Martin Vander Weyer Martin Vander Weyer

If hubris is a commodity, Wall Street’s ‘vampire squid’ has a very long position

Martin Vander Weyer's Any Other Business

issue 24 April 2010

Martin Vander Weyer’s Any Other Business

There’s a distinct whiff of unfinished business about the current assault on Goldman Sachs, which stands accused of fraud by the US Securities & Exchange Commission and of ‘moral bankruptcy’ by Gordon Brown — you know, that Scottish bloke who sometimes stands on platforms quite close to Nick Clegg. When the leading Wall Street investment bank was dubbed last year ‘a giant vampire squid wrapped around the face of humanity’ by Rolling Stone columnist Matt Taibbi, the phrase resonated around the global blogosphere: everyone knew exactly what he meant. Goldman has long been regarded by many politicians, regulators and market participants (excluding, of course, those in all walks of life who made their first fortunes working for Goldman) as too powerful and arrogant for its own or anyone else’s good.

When Lehman Brothers was allowed to fail in September 2008, there was a belief in some quarters that Treasury secretary Hank Paulson, Goldman’s ex-chairman, let Lehman go partly in order to conserve bail-out ammunition for a rescue of his own former firm if needed; now allegations have surfaced that Goldman helped cripple Lehman, its fourth-ranking competitor, by short-selling Lehman shares. Whatever the truth of all that, more resentment was provoked when Goldman became the first bank to repay Paulson’s TARP (‘troubled assets relief program’) funding and to declare that it never needed help in the first place; incredulity was added to resentment when the current Goldman chief, Lloyd Blankfein, told a journalist last autumn that he was merely ‘doing God’s work’. Plans to pay out £3.5 billion in bonuses connected to this week’s announcement of bumper first-quarter profits have made matters worse. If hubris is a tradable commodity, Goldman Sachs has a dangerously long position in it.

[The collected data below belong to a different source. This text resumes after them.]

(** ** C5: the cost in USD *)

Lemma float_mul_Ok x v y :
  float_mul x v = Ok y → ∃ r, py_number v = Some r ∧ y = x * r.
Proof.
  destruct v; cbn; try discriminate.
  - intros [= <-]; eauto.
  - destruct (Qlt_le_dec _ _); [|discriminate]. intros [= <-]; eauto.
Qed.

(** A number that a float can hold multiplies. *)
Lemma float_mul_in_range x v r :
  py_number v = Some r → Qabs r < float_limit → float_mul x v = Ok (x * r).
Proof.
  destruct v; cbn; try discriminate.
  - by intros [= <-].
  - intros [= <-] Hr. destruct (Qlt_le_dec _ _) as [_|Hge]; [done|].
    exfalso. apply (Qlt_not_le _ _ Hr Hge).
Qed.

(** Anything that is not a number raises [TypeError]. *)
Lemma float_mul_not_number x v :
  py_number v = None → float_mul x v = Raise TypeError.
Proof. destruct v; cbn; (discriminate || reflexivity). Qed.

(** C5. Whenever [Ruralis.aplicar_agroquimico] answers with a registered
    application: if the agrochemical's [moneda] is "ARS", the value returned by
    [obtener_tipo_cambio] is a number [r] and the stored [costo_total_usd] is
    [costo_total_ars * r]; for any other [moneda] the stored [costo_total_usd]
    is [costo_total_ars] itself. *)
Theorem cost_in_usd :
  ∀ w id rq db s g db',
    request (Ruralis.aplicar_agroquimico w id rq) db
      = (Ok (Ruralis.AplicacionRegistrada s g), db') →
    ∃ a rec,
      Ruralis.agroquimicos db !! id = Some a
      ∧ Ruralis.gastos db' !! Ruralis.g_id g = Some rec
      ∧ Ruralis.g_costo_total_usd g = Ruralis.costo_total_usd rec
      ∧ (Ruralis.moneda a = "ARS" →
           ∃ r, py_number (Ruralis.obtener_tipo_cambio w) = Some r
                ∧ Ruralis.costo_total_usd rec = Ruralis.costo_total_ars rec * r)
      ∧ (Ruralis.moneda a ≠ "ARS" →
           Ruralis.costo_total_usd rec = Ruralis.costo_total_ars rec).
Proof.
  intros w id rq db s g db' H. rewrite ruralis_aplicar_eq in H.
  destruct (Ruralis.agroquimicos db !! id) as [a|]; [|discriminate].
  cbn zeta in H. destruct (Qlt_le_dec _ _); [discriminate|].
  destruct (ruralis_usd _ _ _) as [usd|] eqn:Husd; [|discriminate].
  injection H as <- <- <-. eexists a, _. cbn.
  split; [done|]. split; [apply lookup_insert_eq|]. split; [done|].
  unfold ruralis_usd in Husd. cbn. split.
  - intros HARS. rewrite bool_decide_eq_true_2 in Husd by done.
    by apply float_mul_Ok in Husd.
  - intros HUSD. rewrite bool_decide_eq_false_2 in Husd by done.
    by injection Husd as <-.
Qed.

Lemma cost_in_usd_witness :
  ∃ a rec,
    Ruralis.agroquimicos scenario_db !! 1%Z = Some a
    ∧ Ruralis.gastos scenario_db' !! Ruralis.g_id scenario_gasto = Some rec
    ∧ Ruralis.g_costo_total_usd scenario_gasto = Ruralis.costo_total_usd rec
    ∧ (Ruralis.moneda a = "ARS" →
         ∃ r, py_number (Ruralis.obtener_tipo_cambio scenario_world) = Some r
              ∧ Ruralis.costo_total_usd rec = Ruralis.costo_total_ars rec * r)
    ∧ (Ruralis.moneda a ≠ "ARS" →
         Ruralis.costo_total_usd rec = Ruralis.costo_total_ars rec).
Proof.
  apply (cost_in_usd scenario_world 1%Z scenario_request scenario_db
           scenario_stock scenario_gasto scenario_db').
  vm_compute. reflexivity.
Defined.

(** A product priced in USD keeps its cost, whatever the service answers. *)
Example usd_product_cost :
  ∃ s g db',
    request (Ruralis.aplicar_agroquimico (world_usd PyNone) 1 (Ruralis.mkAplicar 2 10))
        (ruralis_db (atrazina_usd 100))
      = (Ok (Ruralis.AplicacionRegistrada s g), db')
    ∧ Ruralis.g_costo_total_ars g = 160
    ∧ Ruralis.g_costo_total_usd g = 160.
Proof. do 3 eexists. split; [vm_compute; reflexivity|]. split; reflexivity. Qed.

(** ** An application with enough stock *)

(** A usable rate gives a cost in USD. *)
Lemma rate_usable_Ok w a ars :
  rate_usable w a → ∃ usd, ruralis_usd w a ars = Ok usd.
Proof.
  unfold rate_usable, ruralis_usd. intros [Hne | (r & Hr & Hlim)].
  - rewrite bool_decide_eq_false_2 by done. eauto.
  - destruct (bool_decide _); [|eauto].
    exists (ars * r). by apply float_mul_in_range.
Qed.

(** With enough stock [src/main.py] registers the application: the quantity of
    the row drops by [dose * hectares], one expense row with that quantity is
    inserted under an id that was free, and every other row is kept. *)
Lemma legacy_apply_succeeds now id rq db a :
  Legacy.agroquimicos db !! id = Some a →
  Legacy.dosis_por_ha rq * Legacy.hectareas rq <= Legacy.cantidad a →
  let n := Legacy.dosis_por_ha rq * Legacy.hectareas rq in
  let costo := Legacy.precio_unitario a * (n / 1000) in
  let gid := next_id (Legacy.gastos db) in
  Legacy.gastos db !! gid = None
  ∧ request (Legacy.aplicar_agroquimico now id rq) db
    = (Ok (Legacy.AplicacionRegistrada
             (Legacy.mkStock id (Legacy.nombre a) (Legacy.cantidad a - n))
             (Legacy.mkGastoInfo gid n costo now)),
       Legacy.mkDB (Legacy.users db)
         (<[id := Legacy.set_cantidad (Legacy.cantidad a - n) a]>
            (Legacy.agroquimicos db))
         (<[gid := Legacy.mkGasto id n costo now]> (Legacy.gastos db))).
Proof.
  intros Ha Hle n costo gid. split; [apply next_id_fresh|].
  rewrite legacy_aplicar_eq, Ha. cbn zeta.
  destruct (Qlt_le_dec _ _) as [Hlt|_]; [|reflexivity].
  exfalso. apply (Qlt_not_le _ _ Hlt Hle).
Qed.

(** The same in [src/ruralis/main.py], when the cost in USD can be computed. *)
Lemma ruralis_apply_succeeds w id rq db a usd :
  Ruralis.agroquimicos db !! id = Some a →
  Ruralis.dosis rq * Ruralis.hectareas rq <= Ruralis.cantidad a →
  let n := Ruralis.dosis rq * Ruralis.hectareas rq in
  let ars := Ruralis.precio_unitario a * n in
  let gid := next_id (Ruralis.gastos db) in
  ruralis_usd w a ars = Ok usd →
  Ruralis.gastos db !! gid = None
  ∧ request (Ruralis.aplicar_agroquimico w id rq) db
    = (Ok (Ruralis.AplicacionRegistrada
             (Ruralis.mkStock id (Ruralis.nombre a) (Ruralis.cantidad a - n))
             (Ruralis.mkGastoInfo gid n ars usd (now w))),
       Ruralis.mkDB (Ruralis.users db)
         (<[id := Ruralis.set_cantidad (Ruralis.cantidad a - n) a]>
            (Ruralis.agroquimicos db))
         (<[gid := Ruralis.mkGasto id n ars usd (now w)]> (Ruralis.gastos db))).
Proof.
  intros Ha Hle n ars gid Husd. split; [apply next_id_fresh|].
  rewrite ruralis_aplicar_eq, Ha. cbn zeta.
  destruct (Qlt_le_dec _ _) as [Hlt|_].
  - exfalso. apply (Qlt_not_le _ _ Hlt Hle).
  - fold n ars. by rewrite Husd.
Qed.

(** When the product is priced in ARS and the rate is not a number, an
    application that passed the stock check raises [TypeError] and nothing is
    stored. *)
Lemma ruralis_apply_raises w id rq db a :
  Ruralis.agroquimicos db !! id = Some a →
  ¬ Ruralis.cantidad a < Ruralis.dosis rq * Ruralis.hectareas rq →
  Ruralis.moneda a = "ARS" →
  py_number (Ruralis.obtener_tipo_cambio w) = None →
  request (Ruralis.aplicar_agroquimico w id rq) db = (Raise TypeError, db).
Proof.
  intros Ha Hle HA Hno. rewrite ruralis_aplicar_eq, Ha. cbn zeta.
  destruct (Qlt_le_dec _ _) as [Hlt|_]; [done|].
  unfold ruralis_usd. rewrite bool_decide_eq_true_2 by done.
  by rewrite float_mul_not_number.
Qed.

(** ** C2: an application with enough stock *)

(** C2 (evaluation at the failing request). 100 l in stock priced in ARS, 20 l
    requested, and the exchange-rate service answers
    [{"rates": {"USD": null}}]: [obtener_tipo_cambio] returns [None], the
    multiplication [costo_total_ars * tipo_cambio] raises [TypeError], and the
    request ends without a commit: no expense row, stock still 100. *)
Theorem apply_raises_on_null_rate :
  Ruralis.agroquimicos scenario_db !! 1%Z = Some (glifosato_ars 100)
  ∧ Ruralis.dosis scenario_request * Ruralis.hectareas scenario_request
      <= Ruralis.cantidad (glifosato_ars 100)
  ∧ Ruralis.obtener_tipo_cambio (world_usd PyNone) = PyNone
  ∧ request (Ruralis.aplicar_agroquimico (world_usd PyNone) 1 scenario_request)
        scenario_db
      = (Raise TypeError, scenario_db).
Proof.
  split; [reflexivity|]. split; [by vm_compute|]. split; reflexivity.
Qed.

(** ** C9: the boundary of the stock check *)

(** Demand equal to the stock passes the check and empties the stock: always in
    the older application, and in the newer one when the rate is usable. *)
Lemma legacy_boundary now id rq db a :
  Legacy.agroquimicos db !! id = Some a →
  Legacy.dosis_por_ha rq * Legacy.hectareas rq == Legacy.cantidad a →
  ∃ s g db' a' rec,
    request (Legacy.aplicar_agroquimico now id rq) db
      = (Ok (Legacy.AplicacionRegistrada s g), db')
    ∧ Legacy.agroquimicos db' !! id = Some a'
    ∧ Legacy.cantidad a' == 0
    ∧ Legacy.stock_restante s == 0
    ∧ Legacy.gastos db !! Legacy.g_id g = None
    ∧ Legacy.gastos db' !! Legacy.g_id g = Some rec.
Proof.
  intros Ha Heq.
  destruct (legacy_apply_succeeds now id rq db a Ha) as [Hfresh Hrun].
  { rewrite Heq. apply Qle_refl. }
  do 5 eexists. split; [exact Hrun|]. cbn.
  split; [apply lookup_insert_eq|]. cbn.
  split; [lra|]. split; [lra|]. split; [exact Hfresh|]. apply lookup_insert_eq.
Qed.

Lemma ruralis_boundary w id rq db a :
  Ruralis.agroquimicos db !! id = Some a →
  Ruralis.dosis rq * Ruralis.hectareas rq == Ruralis.cantidad a →
  rate_usable w a →
  ∃ s g db' a' rec,
    request (Ruralis.aplicar_agroquimico w id rq) db
      = (Ok (Ruralis.AplicacionRegistrada s g), db')
    ∧ Ruralis.agroquimicos db' !! id = Some a'
    ∧ Ruralis.cantidad a' == 0
    ∧ Ruralis.stock_restante s == 0
    ∧ Ruralis.gastos db !! Ruralis.g_id g = None
    ∧ Ruralis.gastos db' !! Ruralis.g_id g = Some rec.
Proof.
  intros Ha Heq Hrate.
  destruct (rate_usable_Ok w a
              (Ruralis.precio_unitario a * (Ruralis.dosis rq * Ruralis.hectareas rq))
              Hrate) as [usd Husd].
  destruct (ruralis_apply_succeeds w id rq db a usd Ha) as [Hfresh Hrun];
    [rewrite Heq; apply Qle_refl | exact Husd |].
  do 5 eexists. split; [exact Hrun|]. cbn.
  split; [apply lookup_insert_eq|]. cbn.
  split; [lra|]. split; [lra|]. split; [exact Hfresh|]. apply lookup_insert_eq.
Qed.

(** C9 (evaluation at the failing request). 20 l in stock priced in ARS and
    exactly 20 l requested: the strict check lets the request through, but
    with the answer [{"rates": {"USD": null}}] of the exchange-rate service the
    multiplication by [None] raises [TypeError]; the stock is still 20 and no
    expense row exists. *)
Theorem boundary_apply_raises_on_null_rate :
  Ruralis.agroquimicos (ruralis_db (glifosato_ars 20)) !! 1%Z = Some (glifosato_ars 20)
  ∧ Ruralis.dosis scenario_request * Ruralis.hectareas scenario_request
      == Ruralis.cantidad (glifosato_ars 20)
  ∧ request (Ruralis.aplicar_agroquimico (world_usd PyNone) 1 scenario_request)
        (ruralis_db (glifosato_ars 20))
      = (Raise TypeError, ruralis_db (glifosato_ars 20))
  ∧ Ruralis.gastos (ruralis_db (glifosato_ars 20)) = ∅.
Proof. repeat split. Qed.

(** ** C10: a negative dose *)

(** C10, as stated, fails on a product whose unit price is 0: the application
    of a negative quantity is accepted, and the cost stored is 0, not a
    negative number. *)
Lemma negative_dose_counterexample :
  ∃ s g db',
    Legacy.agroquimicos (legacy_db muestra_gratis) !! 1%Z = Some muestra_gratis
    ∧ 0 <= Legacy.cantidad muestra_gratis
    ∧ (-2) * 10 < 0
    ∧ request (Legacy.aplicar_agroquimico "2025-03-01 10:00:00" 1
                 (Legacy.mkAplicar (-2) 10)) (legacy_db muestra_gratis)
        = (Ok (Legacy.AplicacionRegistrada s g), db')
    ∧ Legacy.g_costo_total g == 0
    ∧ ¬ Legacy.g_costo_total g < 0.
Proof.
  do 3 eexists. split; [reflexivity|]. split; [by vm_compute|].
  split; [by vm_compute|]. split; [vm_compute; reflexivity|].
  split; [reflexivity|]. by vm_compute.
Qed.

But what of the substance of the fraud accusations, which Goldman folk dismiss as ‘political’? The bank is alleged to have colluded with the New York hedge-fund manager John Paulson in the creation of ‘synthetic collateralised debt obligations’ (CDOs, a particularly toxic form of mortgage-backed paper) that Paulson believed were likely to end up worthless as a result of subprime defaults.